Start of Block

(* ===== verification/CloudService.v ===== *)
(** * Requests about deployments of Windows clients

    The handlers of [web/cloudosd_endpoints.py] that change deployments, the result of a
    step as [web/osd_v2_endpoints.py] passes it on, and the writes of the reconciliation
    with Autopilot.  Tokens and the checks of the preflight are not modelled: a request that
    passes them is any request.  What telemetry knows of a run - its newest heartbeat - is
    an argument of the requests that read it. *)

From stdpp Require Import base gmap list strings pretty sorting relations.
From Stdlib Require Import ZArith Lia.
From S2P Require Import Prelude Json Text JsonParse Digest CloudData OsdeployData TsData Conditions Tree Sequences Content Runs RunState Engine OsdeployRoles OsdeployRuns OsdeployService CloudNames Bubbles CloudRuns.

Section service.
Context `{Env} `{Sha256} `{StrSet} `{Secrets} `{IsoTime}.

(** [if not run: raise HTTPException(status_code=404, ...)] *)
Definition found_run {A} (run : option A) : eff session A :=
  match run with
  | None => raise (http_error 404 "CloudOSD run not found")
  | Some run => mret run
  end.

(** [except ValueError as exc: raise HTTPException(status_code=409, detail=str(exc))] *)
Definition value_error_409 {A} (m : eff session A) : eff session A := λ s,
  match m s with
  | (Exc (ValueError message), s') => (Exc (http_error 409 message), s')
  | r => r
  end.

(** ** Creating *)

Definition _MIN_CLOUDOSD_MEMORY_MB : Z := 6144.

(** A body: the arguments of [create_run], and where the machine belongs. *)
Record run_body : Type := RunBody {
  rb_args : cloud_args;
  rb_bubble_id : option string;
  rb_asset_role : string
}.

(** [value.strip()] of the texts that are stripped. *)
Definition stripped_args (a : cloud_args) (source_surface : string) (domain_join : json) : cloud_args :=
  CloudArgs (cg_artifact_id a) (cg_vm_name a) (cg_node a) (cg_iso_storage a) (cg_storage a)
    (cg_network_bridge a) (cg_requested_vmid a) (cg_architecture a) (cg_os_version a) (cg_os_activation a)
    (cg_os_edition a) (cg_os_language a) (cg_vm_cores a) (cg_vm_memory_mb a) (cg_vm_disk_size_gb a)
    (PyStr.strip (cg_vm_group_tag a)) (PyStr.strip (cg_vm_oem_profile a)) (cg_chassis_type_override a)
    source_surface (cg_source_sequence_id a) (cg_tpm_enabled a) (cg_secure_boot a)
    (cg_firmware_updates_enabled a) (cg_driver_pack_policy a) (cg_analytics_enabled a)
    (cg_outbound_policy a) domain_join JNull.

(** The artifact must have been uploaded. *)
Definition published_artifact (artifact_id : string) : eff session cloud_artifact :=
  artifact ← get_artifact artifact_id;
  match artifact with
  | None => raise (http_error 404 "CloudOSD artifact not found")
  | Some a =>
      if decide (nonempty_id (ca_proxmox_volid a) = None)
      then raise (http_error 409 "CloudOSD artifact is not uploaded to Proxmox ISO storage")
      else mret a
  end.

Definition known_bubble (bubble_id : option string) : eff session unit :=
  match nonempty_id bubble_id with
  | None => mret tt
  | Some b =>
      found ← get_bubble b;
      match found with None => raise (http_error 404 "Bubble not found") | Some _ => mret tt end
  end.

(** The deployment, and the machine in its bubble.  [vmid] is what the number of the
    machine falls back on. *)
Definition create_in_bubble (a : cloud_args) (bubble_id : option string) (asset_role : string) :
    eff session (string * cloud_run) :=
  value_error_400 (
    run ← create_run a;
    (match nonempty_id bubble_id with
     | None => mret tt
     | Some b =>
         add_asset b "vm" asset_role (cg_requested_vmid a) None (Some run.1) None None "provisioning" "unknown"
           EmptyString "cloudosd" ;; mret tt
     end) ;;
    mret run).

(** [clear]: the preflight has no blocking checks.  This handler gives no domain. *)
Definition post_run (clear : bool) (b : run_body) : eff session (string * cloud_run) :=
  if decide (cg_vm_memory_mb (rb_args b) < _MIN_CLOUDOSD_MEMORY_MB)%Z then
    raise (http_error 400 ("CloudOSD Proxmox VMs need at least " +:+ pretty _MIN_CLOUDOSD_MEMORY_MB +:+ " MB RAM"))
  else if negb clear then raise (http_error 409 "CloudOSD blocking preflight checks failed")
  else
    known_bubble (rb_bubble_id b) ;;
    published_artifact (cg_artifact_id (rb_args b)) ;;
    create_in_bubble
      (stripped_args (rb_args b) (PyStr.or_else (PyStr.strip (cg_source_surface (rb_args b))) "cloudosd") JNull)
      (rb_bubble_id b)
      (PyStr.or_else (PyStr.strip (PyStr.or_else (rb_asset_role b) "workstation")) "workstation").

(** ** The machine *)

Definition post_identity (run_id : string) (vmid : Z) (vm_uuid mac : string) (node computer_name : option string) :
    eff session cloud_run :=
  run ← set_run_identity run_id vmid vm_uuid mac node computer_name;
  found_run run.

Definition pe_register (vm_uuid mac architecture : string) (build_sha : option string) : eff session cloud_run :=
  run ← find_run_by_identity vm_uuid mac (Some architecture) build_sha;
  match run with
  | None => raise (http_error 404 "matching CloudOSD run not found")
  | Some run =>
      run ← mark_pe_registered run.1;
      match run with Some run => mret run | None => raise TypeError end
  end.

Definition post_event (run_id phase event_type severity : string) (message : option string) (data : json) :
    eff session cloud_event :=
  run ← get_run run_id;
  found_run run ;;
  event ← append_event run_id phase event_type severity message data;
  (if decide (event_type = "osdcloud_start") then mark_osdcloud_started run_id ;; mret tt
   else if decide (event_type = "cloudosd_pe_complete") then mark_osdcloud_finished run_id ;; mret tt
   else mret tt) ;;
  (if decide (PyStr.lower severity = "error")
   then mark_failed run_id (Some (text_or message event_type)) ;; mret tt
   else mret tt) ;;
  sync_ts_progress_for_run run_id ;;
  mret event.

(** ** Looking at a deployment

    The page of a run, which completes it when its heartbeat shows that it is; [hb] is its
    newest heartbeat. *)
Definition view_run (run_id : string) (hb : option agent_heartbeat) : eff session cloud_run :=
  run ← get_run run_id;
  run ← found_run run;
  run ← match hb with
        | Some h =>
            if decide (cr_state run = CloudComplete) then mret (Some run)
            else mark_complete_from_heartbeat run_id (ah_received_at h) hb
        | None => mret (Some run)
        end;
  match run with
  | None => raise TypeError
  | Some run => sync_ts_progress_for_run run_id ;; mret run
  end.

Definition list_run_events (run_id : string) : eff session (list cloud_event) :=
  run ← get_run run_id;
  found_run run ;;
  sync_ts_progress_for_run run_id ;;
  list_events run_id.

Definition retry_v2_step (run_id step_id : string) : eff session step_row :=
  run ← get_run run_id;
  found_run run ;;
  step ← value_error_409 (requeue_agent_v2_step run_id step_id "operator");
  sync_ts_progress_for_run run_id ;;
  mret step.

(** ** Results of steps *)

Definition step_event (kind : string) : option (string * string * string) :=
  assoc kind
    [("capture_autopilot_hash",
       ("AutopilotAgent", "autopilotagent_v2_hash_capture_complete",
        "AutopilotAgent v2 reported Autopilot hardware hash capture complete"));
     ("wait_agent_heartbeat",
       ("AutopilotAgent", "autopilotagent_v2_heartbeat_confirmed",
        "AutopilotAgent v2 confirmed full-OS heartbeat"));
     ("verify_ad_domain_join",
       ("domain_join", "domain_join_verified", "AD domain membership verified by AutopilotAgent v2"))].

(** [{"step_id": ..., "agent_id": ..., **(data or {})}] *)
Definition step_event_data (step_id agent_id : string) (data : json) : json :=
  merge (JObj [("step_id", JStr step_id); ("agent_id", JStr agent_id)]) (jor data (JObj [])).

Definition _sync_cloudosd_after_step_result (run_id step_id agent_id status : string)
    (message : option string) (data : json) (step : step_row) (hb : option agent_heartbeat) :
    eff session unit :=
  match step_event (ps_kind (st_plan step)) with
  | Some (phase, event_type, default_message) =>
      if decide (status ≠ "success") then mret tt
      else
        try_or_rollback
          (run ← get_run run_id;
           match run with
           | None => mret tt
           | Some _ =>
               append_event run_id phase event_type "info" (Some (text_or message default_message))
                 (step_event_data step_id agent_id data) ;;
               match hb with
               | None => mret tt
               | Some h => mark_complete_from_heartbeat run_id (ah_received_at h) hb ;; mret tt
               end
           end)
  | None => mret tt
  end.

(** The result of a step of any run, as CloudOSD and OSDeploy are told of it. *)
Definition post_step_result (run_id step_id agent_id phase status : string) (message : option string)
    (data : json) (hb : option agent_heartbeat) : eff session step_row :=
  step ← query (λ d, steps d !! step_id);
  match step with
  | None => raise (http_error 404 "step not found")
  | Some step =>
      if decide (ps_run_id (st_plan step) ≠ run_id) then raise (http_error 403 "step/run mismatch")
      else if decide (ps_phase (st_plan step) ∉ [phase; "any"]) then
        raise (http_error 409 "step phase mismatch")
      else
        updated ← value_error_400 (complete_step run_id step_id agent_id status message data);
        _sync_cloudosd_after_step_result run_id step_id agent_id status message data step hb ;;
        _sync_osdeploy_after_step_result run_id agent_id status message data step updated ;;
        mret updated
  end.

(** ** The archive *)

Definition post_archive (run_id reason : string) : eff session cloud_run :=
  run ← archive_run run_id "operator" reason;
  run ← found_run run;
  append_event run_id "controller" "run_archived" "info" (Some "CloudOSD run hidden from default history")
    (JObj [("reason", JStr reason)]) ;;
  mret run.

Definition post_unarchive (run_id : string) : eff session cloud_run :=
  run ← unarchive_run run_id;
  run ← found_run run;
  append_event run_id "controller" "run_unarchived" "info"
    (Some "CloudOSD run restored to default history") JNull ;;
  mret run.

Definition _archive_runs_bulk (states : list string) (older_than_hours : Z) (reason event_type : string) :
    eff session (list (string * cloud_run)) :=
  runs ← archive_runs_by_filter states older_than_hours "operator" reason None;
  for_each runs (λ kr, append_event kr.1 "controller" event_type "info"
    (Some "CloudOSD run hidden from default history")
    (JObj [("reason", JStr reason); ("bulk", JBool true)]) ;; mret tt) ;;
  mret runs.

(** [max(1, int(hours or default))] *)
Definition hours_or (default hours : Z) : Z := Z.max 1 (if decide (hours = 0%Z) then default else hours).

Definition archive_stale_failed_runs (older_than_hours : Z) : eff session (list (string * cloud_run)) :=
  _archive_runs_bulk ["failed"] (hours_or 12 older_than_hours) "stale failed CloudOSD run"
    "stale_failed_runs_archived".

Definition archive_completed_old_runs (older_than_hours : Z) : eff session (list (string * cloud_run)) :=
  _archive_runs_bulk ["complete"] (hours_or 24 older_than_hours) "completed CloudOSD run hidden from default history"
    "completed_old_runs_archived".
End service.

End of Block

What is being asked:
Look for the string "preflight" in the data above and return every line that has it.

Result of this exercise:
    with Autopilot.  Tokens and the checks of the preflight are not modelled: a request that
(** [clear]: the preflight has no blocking checks.  This handler gives no domain. *)
  else if negb clear then raise (http_error 409 "CloudOSD blocking preflight checks failed")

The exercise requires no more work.